English travellers like Tyson Fury and Billy Joe Saunders are taking over world boxing, and there's a reason why they fight nothing like Brad Pitt's character in "Snatch."
English travellers, a nomadic minority group also referred to as "gypsies," live on the road in caravans and temporarily on camp sites across England, according to the BBC.
In Guy Ritchie's cult British crime film, Pitt plays Mickey O'Neill, a wild and unpredictable traveller who becomes embroiled in a rigged fight.
O'Neill had an intimidating boxing style as he could absorb a terrible amount of punishment but get up from the deck and knock his bigger and bulkier opponents down with a single blow, often leaving them in a comatose state.
English travellers fight nothing like this. They typically do all they can to avoid taking a terrible amount of punishment, and are not known for their concussive punching.
Instead, they are technically adept and defensively brilliant. So brilliant, they have a habit of making opponents look foolish.
Just ask the Canadian middleweight David Lemieux, who timed a punch so badly in his 2017 loss to Saunders that the Londoner had time to evade it and showboat half a step later.
Watch it here:
Saunders was so slick in that fight he dodged 90% of Lemieux's jabs, according to Compubox data.

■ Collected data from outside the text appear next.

(** The body of the loop for an open issue: the reason it returns. *)
Definition issue_violation (issue : LinkedIssueFactsResult) : option string :=
  let assignedToPrAuthor := issueIsAssignedToAuthor issue prAuthorLogin in
  let ownerLower := toLowerCase repoOwner in
  let issue_ := "Linked issue #" ++ num_to_string (nz (lf_number issue)) in
  if blocks (hc_ownerAssignedClose config) && negb (str_empty ownerLower) && negb assignedToPrAuthor
     && existsb (fun assignee => String.eqb (toLowerCase assignee) ownerLower) (lf_assignees issue)
  then Some (issue_ ++ " is assigned to the maintainer (@" ++ repoOwner
             ++ ") — that work is reserved for the maintainer, so this PR cannot be auto-accepted.")
  else match blocks (hc_assignedIssueClose config), lf_assignees issue, assignedToPrAuthor with
  | true, first :: _, false => Some (issue_ ++ " is already assigned to @" ++ first ++ " — only the assignee or a maintainer can submit that work.")
  | _, _, _ =>
  match blocks (hc_maintainerOnlyLabelClose config), findMatchingLabel (lf_labels issue) (hc_maintainerOnlyLabels config), assignedToPrAuthor with
  | true, Some label, false => Some (issue_ ++ " is labeled `" ++ label ++ "` — it is not open for community PRs unless assigned by a maintainer.")
  | _, _, _ =>
  if blocks (hc_missingPointLabelClose config) && hc_defaultLabelRepo config && negb (labelMatches (lf_labels issue) (hc_pointBearingLabels config))
  then Some (issue_ ++ " has no point-bearing label (needs one of "
             ++ default "the configured point labels" (truthy (Some (join ", " (hc_pointBearingLabels config))))
             ++ ") — it is not eligible for a scored contribution.")
  else None
  end end.

Fixpoint evaluate_issues (issues : list LinkedIssueFactsResult) : LinkedIssueHardRule :=
  match issues with
  | [] => NO_VIOLATION
  | issue :: rest =>
      if negb (String.eqb (lf_state issue) "open") then evaluate_issues rest
      else match issue_violation issue with
           | Some reason => mkHardRule true (Some reason)
           | None => evaluate_issues rest
           end
  end.

Definition evaluateLinkedIssueHardRules (issues : list LinkedIssueFactsResult) : LinkedIssueHardRule :=
  if negb (anyLinkedIssueHardRuleOn config) then NO_VIOLATION else evaluate_issues issues.
End Evaluate.

(** ** The live decision *)

Definition found_facts (result : LinkedIssueFactsFetch) : option LinkedIssueFactsResult := match result with lff_found facts => Some facts | _ => None end.
Definition is_not_found (result : LinkedIssueFactsFetch) : bool := match result with lff_not_found => true | _ => false end.
Definition is_fetch_error (result : LinkedIssueFactsFetch) : bool := match result with lff_fetch_error => true | _ => false end.

(** Where a pass runs: the repository, its token and GitHub. *)
Record RuleEnv := mkRuleEnv {
  re_repoFullName : string;
  re_repoOwner : string;
  re_publicToken : option string;
  re_github : Z -> option string -> GithubAnswer;
}.

Definition OVERFLOW_REASON : string :=
  "PR body links more issues than LoopOver can safely verify automatically; please reduce linked closing references or request maintainer review.".
Definition NOT_FOUND_REASON : string :=
  "The linked issue reference could not be found — please link a real, open issue or request maintainer review.".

Similarly, in Fury's signature victory — his 2015 bamboozling of Wladimir Klitschko in Germany — the six-foot-nine underdog showed so much ring craft that he limited Klitschko, who had reigned as champion for almost a decade, to a pitiful 4.5 punches landed on a per round average, Boxrec reports.

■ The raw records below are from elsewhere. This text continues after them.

(** A failed lookup counts as none. *)
Definition resolveSupersededRival `{IsoClock} (rows : list PullRequestRow) (repoFullName : string) (prNumber : Z) (prCreatedAt : option string)
    (closures : list LinkedIssueClosure) : option SupersededByRival :=
  match supersededSearchWindow prCreatedAt closures with
  | Normal (Some (sinceIso, untilIso)) =>
      resolveSupersession prNumber prCreatedAt closures (listMergedPullRequestsInWindow rows repoFullName sinceIso untilIso)
  | _ => None
  end.

(** ** Sorting by a number *)

Lemma js_sort_sorted {A} (key : A -> Z) l : StronglySorted (fun a b => (key a <= key b)%Z) (js_sort (fun a b => (key a <? key b)%Z) l).
Proof. apply (js_sort_strong _ _ (fun _ => True)); [intros; lia | intros x y _ _ L%Z.ltb_ge; lia | intros; lia | done]. Qed.

Lemma js_sort_unique {A} (key : A -> Z) l l' : l ≡ₚ l' -> NoDup (List.map key l) ->
  js_sort (fun a b => (key a <? key b)%Z) l = js_sort (fun a b => (key a <? key b)%Z) l'.
Proof.
  intros P N. apply (StronglySorted_unique_strong (fun a b => (key a <= key b)%Z)).
  - intros x y Hx Hy L1 L2. apply js_sort_elem in Hx, Hy. rewrite <- P in Hy. assert (E : key x = key y) by lia.
    pose proof (find_key_unique key l x N ltac:(by apply list_elem_of_In)) as F. rewrite E, (find_key_unique key l y N ltac:(by apply list_elem_of_In)) in F. by injection F.
  - apply js_sort_sorted.
  - apply js_sort_sorted.
  - by rewrite !js_sort_perm.
Qed.

(** ** The resolver *)

Section Facts.
Context `{IsoClock}.
Variable prNumber : Z.
Variable createdMs : num.

(** The closed issue [c] outlived the creation of the pull request, closed at
    [closedAt]. *)
Definition outlived (c : LinkedIssueClosure) (closedIso : string) (closedMs : num) : Prop :=
  cl_state c <> "open" /\ parseInstant (cl_closedAt c) = Some (closedIso, closedMs) /\ nleb closedMs createdMs = false.

(** Rival [r] cites issue [c] and merged after the pull request was opened, at most
    the window after the close. *)
Definition qualifying (c : LinkedIssueClosure) (closedMs : num) (r : MergedRivalPullRequest) (mergedIso : string) (mergedMs : num) : Prop :=
  mr_number r <> prNumber /\ cl_issueNumber c ∈ mr_linkedIssues r /\ parseInstant (mr_mergedAt r) = Some (mergedIso, mergedMs)
  /\ nltb mergedMs createdMs = false /\ ngtb mergedMs (nadd closedMs SUPERSEDED_CLOSE_WINDOW_MS) = false.

Lemma parse_finite v t ms : parseInstant v = Some (t, ms) -> is_finite ms = true /\ truthy v = Some t /\ ms = Date_parse t.
Proof. unfold parseInstant. destruct (truthy v) as [s |]; [| done]. destruct (is_finite (Date_parse s)) eqn:F; [| done]. by intros [= <- <-]. Qed.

So why are English travellers like Fury and Saunders so skilled at defensive boxing?
"In life you have to know how to defend yourself first," Saunders, an unbeaten fighter with 28 wins, told Business Insider at a recent Matchroom Sport press conference in London. "Moreso in boxing, the only sport you can legally be killed in. You have to keep yourself on the ball, be physically and mentally in the right place, and above all witty. If you can't get hit, you can't be beat."

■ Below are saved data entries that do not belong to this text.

(** In an ascending list of real confidences, dropping the stratum of the first
    one drops its confidence from the candidates. *)
Lemma stratum_head x rest : ascending (x :: rest) -> (forall p, p ∈ x :: rest -> real (cp_confidence p)) ->
  exists stratum rest', (x :: rest) = (stratum ++ rest')%list /\ x ∈ stratum
    /\ (forall d de, drop_stratum (cp_confidence x) (x :: rest) d de = (rest', d + length stratum, de + count wrong stratum))
    /\ (forall p, p ∈ stratum -> nleb (cp_confidence p) (cp_confidence x) = true /\ nleb (cp_confidence x) (cp_confidence p) = true)
    /\ (forall p, p ∈ rest' -> below x p)
    /\ num_set_from [] (List.map cp_confidence (x :: rest)) = cp_confidence x :: num_set_from [] (List.map cp_confidence rest').
Proof.
  intros As F. assert (Min : forall p, p ∈ x :: rest -> nleb (cp_confidence x) (cp_confidence p) = true).
  { intros p [-> | Hp]%elem_of_cons; [apply nleb_refl, real_not_nan, F; left |]. apply StronglySorted_cons in As as [S _]. rewrite Forall_forall in S. by apply S. }
  destruct (drop_stratum_spec (cp_confidence x) (x :: rest) 0 0 As) as (st & rest' & E & D & Lo & Hi).
  assert (Up : forall p, p ∈ rest' -> below x p).
  { intros p Hp. unfold below. rewrite real_lt by (apply F; first [left | rewrite E; set_solver]). rewrite E in As. apply StronglySorted_app in As as (_ & _ & As).
    destruct rest' as [| q rest']; [by apply elem_of_nil in Hp |]. apply StronglySorted_cons in As as [S _]. rewrite Forall_forall in S.
    destruct (nleb (cp_confidence p) (cp_confidence x)) eqn:L; [| done]. exfalso. apply elem_of_cons in Hp as [-> | Hp]; [congruence |].
    pose proof (nleb_trans _ _ _ (S p Hp) L). congruence. }
  assert (Hx : x ∈ st).
  { destruct st as [| y st]; [| injection E as <- _; left]. cbn in E. subst rest'. rewrite (nleb_refl _ (real_not_nan _ (F x ltac:(left)))) in Hi. done. }
  exists st, rest'. split; [done |]. split; [done |]. split; [| split; [| split; [done |]]].
  - intros d de. destruct (drop_stratum_spec (cp_confidence x) (x :: rest) d de As) as (st2 & rest2 & E2 & D2 & Lo2 & Hi2). rewrite D2.
    assert (Es : st2 = st /\ rest2 = rest').
    { rewrite E in E2. clear -E2 Lo Hi Lo2 Hi2. revert st2 E2 Lo2. induction st as [| y st IH]; intros [| z st2] E2 Lo2; cbn in E2.
      - done.
      - subst rest'. rewrite (Lo2 z) in Hi by left. done.
      - subst rest2. rewrite (Lo y) in Hi2 by left. done.
      - injection E2 as <- E2. destruct (IH (fun p Hp => Lo p (list_elem_of_further _ _ _ Hp)) st2 E2 (fun p Hp => Lo2 p (list_elem_of_further _ _ _ Hp))) as [-> ->]. done. }
    by destruct Es as [-> ->].
  - intros p Hp. split; [by apply Lo |]. apply Min. rewrite E. set_solver.
  - cbn [List.map num_set_from existsb]. f_equal. destruct st as [| y st]; [by apply elem_of_nil in Hx |]. injection E as <- E. rewrite E, List.map_app.
    assert (Sk : forall l, (forall p, p ∈ l -> p ∈ x :: st) -> num_set_from [cp_confidence x] (List.map cp_confidence l ++ List.map cp_confidence rest')
      = num_set_from [cp_confidence x] (List.map cp_confidence rest')).
    { induction l as [| p l IH]; intros Hl; [done |]. cbn [List.map app num_set_from existsb]. rewrite real_eq.
      - rewrite Lo by (apply Hl; left). rewrite Min by (subst rest; assert (p ∈ x :: st) by (apply Hl; left); set_solver). cbn [andb orb]. apply IH. intros q Hq. apply Hl. by right.
      - apply F. subst rest. assert (p ∈ x :: st) by (apply Hl; left). set_solver.
      - apply F. left. }
    rewrite (Sk st) by set_solver. apply num_set_skip. intros c (p & <- & Hp%list_elem_of_In)%list_elem_of_In%List.in_map_iff.
    pose proof (Up p Hp) as U. rewrite real_eq by (apply F; subst rest; set_solver). unfold below in U. rewrite (nltb_not_nleb _ _ U). done.
Qed.

(** Equal confidences are certified together. *)
Lemma certified_same `{MathLib} alpha td eff pairs x y : nleb x y = true -> nleb y x = true -> certified alpha td eff pairs x = certified alpha td eff pairs y.
Proof.
  intros L1 L2. assert (E : forall p, at_least x p = at_least y p).
  { intros p. unfold at_least. apply eq_true_iff_eq. split; intros L; by eapply nleb_trans. }
  unfold certified, n_at, errors_at. rewrite (count_ext (at_least x) (at_least y)) by (intros p _; apply E).
  by rewrite (count_ext (fun p => at_least x p && wrong p) (fun p => at_least y p && wrong p)) by (intros p _; by rewrite E).
Qed.

(** What a scan over the suffix [rest] of the sorted pairs may answer. *)
Definition scan_outcome `{MathLib} (alpha delta td eff : num) (bf : nat) (sorted rest : list CalibrationPair) (result : CalibrationResult) : Prop :=
  match result with
  | cr_calibrated lambda coverage n errors alpha' delta' total bf' => (exists p, p ∈ rest /\ cp_confidence p = lambda)
      /\ n = n_at lambda sorted /\ errors = errors_at lambda sorted /\ coverage = ndiv (nnat n) (nnat (length sorted)) /\ alpha' = alpha /\ delta' = delta
      /\ total = length sorted /\ bf' = bf /\ certified alpha td eff sorted lambda = true
      /\ forall p, p ∈ rest -> nltb (cp_confidence p) lambda = true -> certified alpha td eff sorted (cp_confidence p) = false
  | cr_no_certifiable_threshold total _ _ _ alpha' delta' => total = length sorted /\ alpha' = alpha /\ delta' = delta
      /\ forall p, p ∈ rest -> certified alpha td eff sorted (cp_confidence p) = false
  | cr_insufficient_labels _ _ _ _ => False
  end.

Lemma scan_exact `{MathLib} alpha delta td eff bf sorted : (forall p, p ∈ sorted -> real (cp_confidence p)) -> ascending sorted ->
  forall fuel rest pre best, length rest <= fuel -> sorted = (pre ++ rest)%list -> (forall a b, a ∈ pre -> b ∈ rest -> below a b) ->
  scan_outcome alpha delta td eff bf sorted rest
    (scan alpha delta td eff (length sorted) (count wrong sorted) bf (num_set_from [] (List.map cp_confidence rest)) rest (length pre) (count wrong pre) best).
Proof.
  intros F As. induction fuel as [| fuel IH]; intros rest pre best Lf E B.
  { destruct rest; [| cbn in Lf; lia]. cbn. split; [done |]. split; [done |]. split; [done |]. by intros p Hp%elem_of_nil. }
  destruct rest as [| x rest]; [cbn; split; [done |]; split; [done |]; split; [done |]; by intros p Hp%elem_of_nil |].
  assert (F' : forall p, p ∈ x :: rest -> real (cp_confidence p)) by (intros p Hp; apply F; rewrite E; set_solver).
  assert (As' : ascending (x :: rest)) by (rewrite E in As; by apply StronglySorted_app in As as (_ & _ & As)).
  destruct (suffix_counts pre x rest B As' F') as [En Ee]. rewrite <- E in En, Ee.
  destruct (stratum_head x rest As' F') as (st & rest' & Es & Hx & D & Eq & Up & ->). cbn [scan]. rewrite D.
  assert (Ln : length sorted - length pre = n_at (cp_confidence x) sorted) by (rewrite En, E, length_app; lia).
  assert (Le : count wrong sorted - count wrong pre = errors_at (cp_confidence x) sorted) by (rewrite Ee, E, row_count_app; lia).
  rewrite Ln, Le. set (lambda := cp_confidence x) in *.
  assert (Next : forall best', certified alpha td eff sorted lambda = false ->
    scan_outcome alpha delta td eff bf sorted (x :: rest) (scan alpha delta td eff (length sorted) (count wrong sorted) bf
      (num_set_from [] (List.map cp_confidence rest')) rest' (length pre + length st) (count wrong pre + count wrong st) best')).
  { intros best' C. assert (Cs : forall p, p ∈ st -> certified alpha td eff sorted (cp_confidence p) = false).
    { intros p Hp. destruct (Eq p Hp). by rewrite (certified_same _ _ _ _ (cp_confidence p) lambda). }
    specialize (IH rest' (pre ++ st)%list best'). rewrite length_app, row_count_app in IH.
    assert (Lr : length rest' <= fuel).
    { apply (f_equal length) in Es. rewrite length_app in Es. cbn [length] in *. destruct st; [by apply elem_of_nil in Hx |]. cbn [length] in Es. lia. }
    assert (Ea : sorted = ((pre ++ st) ++ rest')%list) by (rewrite <- app_assoc, <- Es; done).
    assert (Bb : forall a b, a ∈ (pre ++ st)%list -> b ∈ rest' -> below a b).
    { intros a b [Ha | Ha]%elem_of_app Hb; [apply B; [done | rewrite Es; set_solver] |]. destruct (Eq a Ha) as [L _]. unfold below. eapply nleb_nltb_trans; [exact L | by apply Up]. }
    specialize (IH Lr Ea Bb). unfold scan_outcome in *. destruct (scan _ _ _ _ _ _ _ _ _ _ _ _) as [lam cov n errs a d tot b | | tot bn bl bu a d]; [| done |].
    - destruct IH as ((p & Hp & Ep) & H1 & H2 & H3 & H4 & H5 & H6 & H7 & H8 & H9). split; [exists p; split; [rewrite Es; set_solver | done] |].
      do 8 (split; [done |]). rewrite Es. intros q [Hq | Hq]%elem_of_app Lq; [by apply Cs | by apply H9].
    - destruct IH as (H1 & H2 & H3 & H4). do 3 (split; [done |]). rewrite Es. intros q [Hq | Hq]%elem_of_app; [by apply Cs | by apply H4]. }
  destruct (ngeb (nnat (n_at lambda sorted)) eff) eqn:G; [| apply Next; unfold certified; by rewrite G].
  destruct (nleb (clopperPearsonUpperBound (errors_at lambda sorted) (n_at lambda sorted) td) alpha) eqn:L; [| apply Next; unfold certified; by rewrite G, L].
  split; [exists x; split; [left | done] |]. do 7 (split; [done |]). split; [unfold certified; by rewrite G, L |].
  intros p Hp Lt. apply nltb_not_nleb in Lt. exfalso. assert (X : nleb lambda (cp_confidence p) = true); [| congruence].
  apply elem_of_cons in Hp as [-> | Hp]; [apply nleb_refl, real_not_nan, F'; left |]. apply StronglySorted_cons in As' as [S _]. rewrite Forall_forall in S. by apply S.
Qed.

His father, Tommy Saunders, added that fights between boys are commonplace in the traveller community, and that he took his son, Billy Joe, to a boxing club so that he could be taught how to defend himself from bullies. Often, the first lessons involve learning how to avoid getting hit.
"In the travelling community he had to defend himself," Saunders Sr. told Business Insider. "That's why I took him boxing, to stick up for himself and stop him being bullied. All traveller boys go through that. Then, when it comes to them stepping into the ring, there's no fear of having a fight."
English travellers have a specific and distinctive boxing style
Renowned boxing trainer Alan Smith, who runs the iBox Gym in south east London, told Business Insider he has taught many traveller boys through the years and believes they all fight in a similar way.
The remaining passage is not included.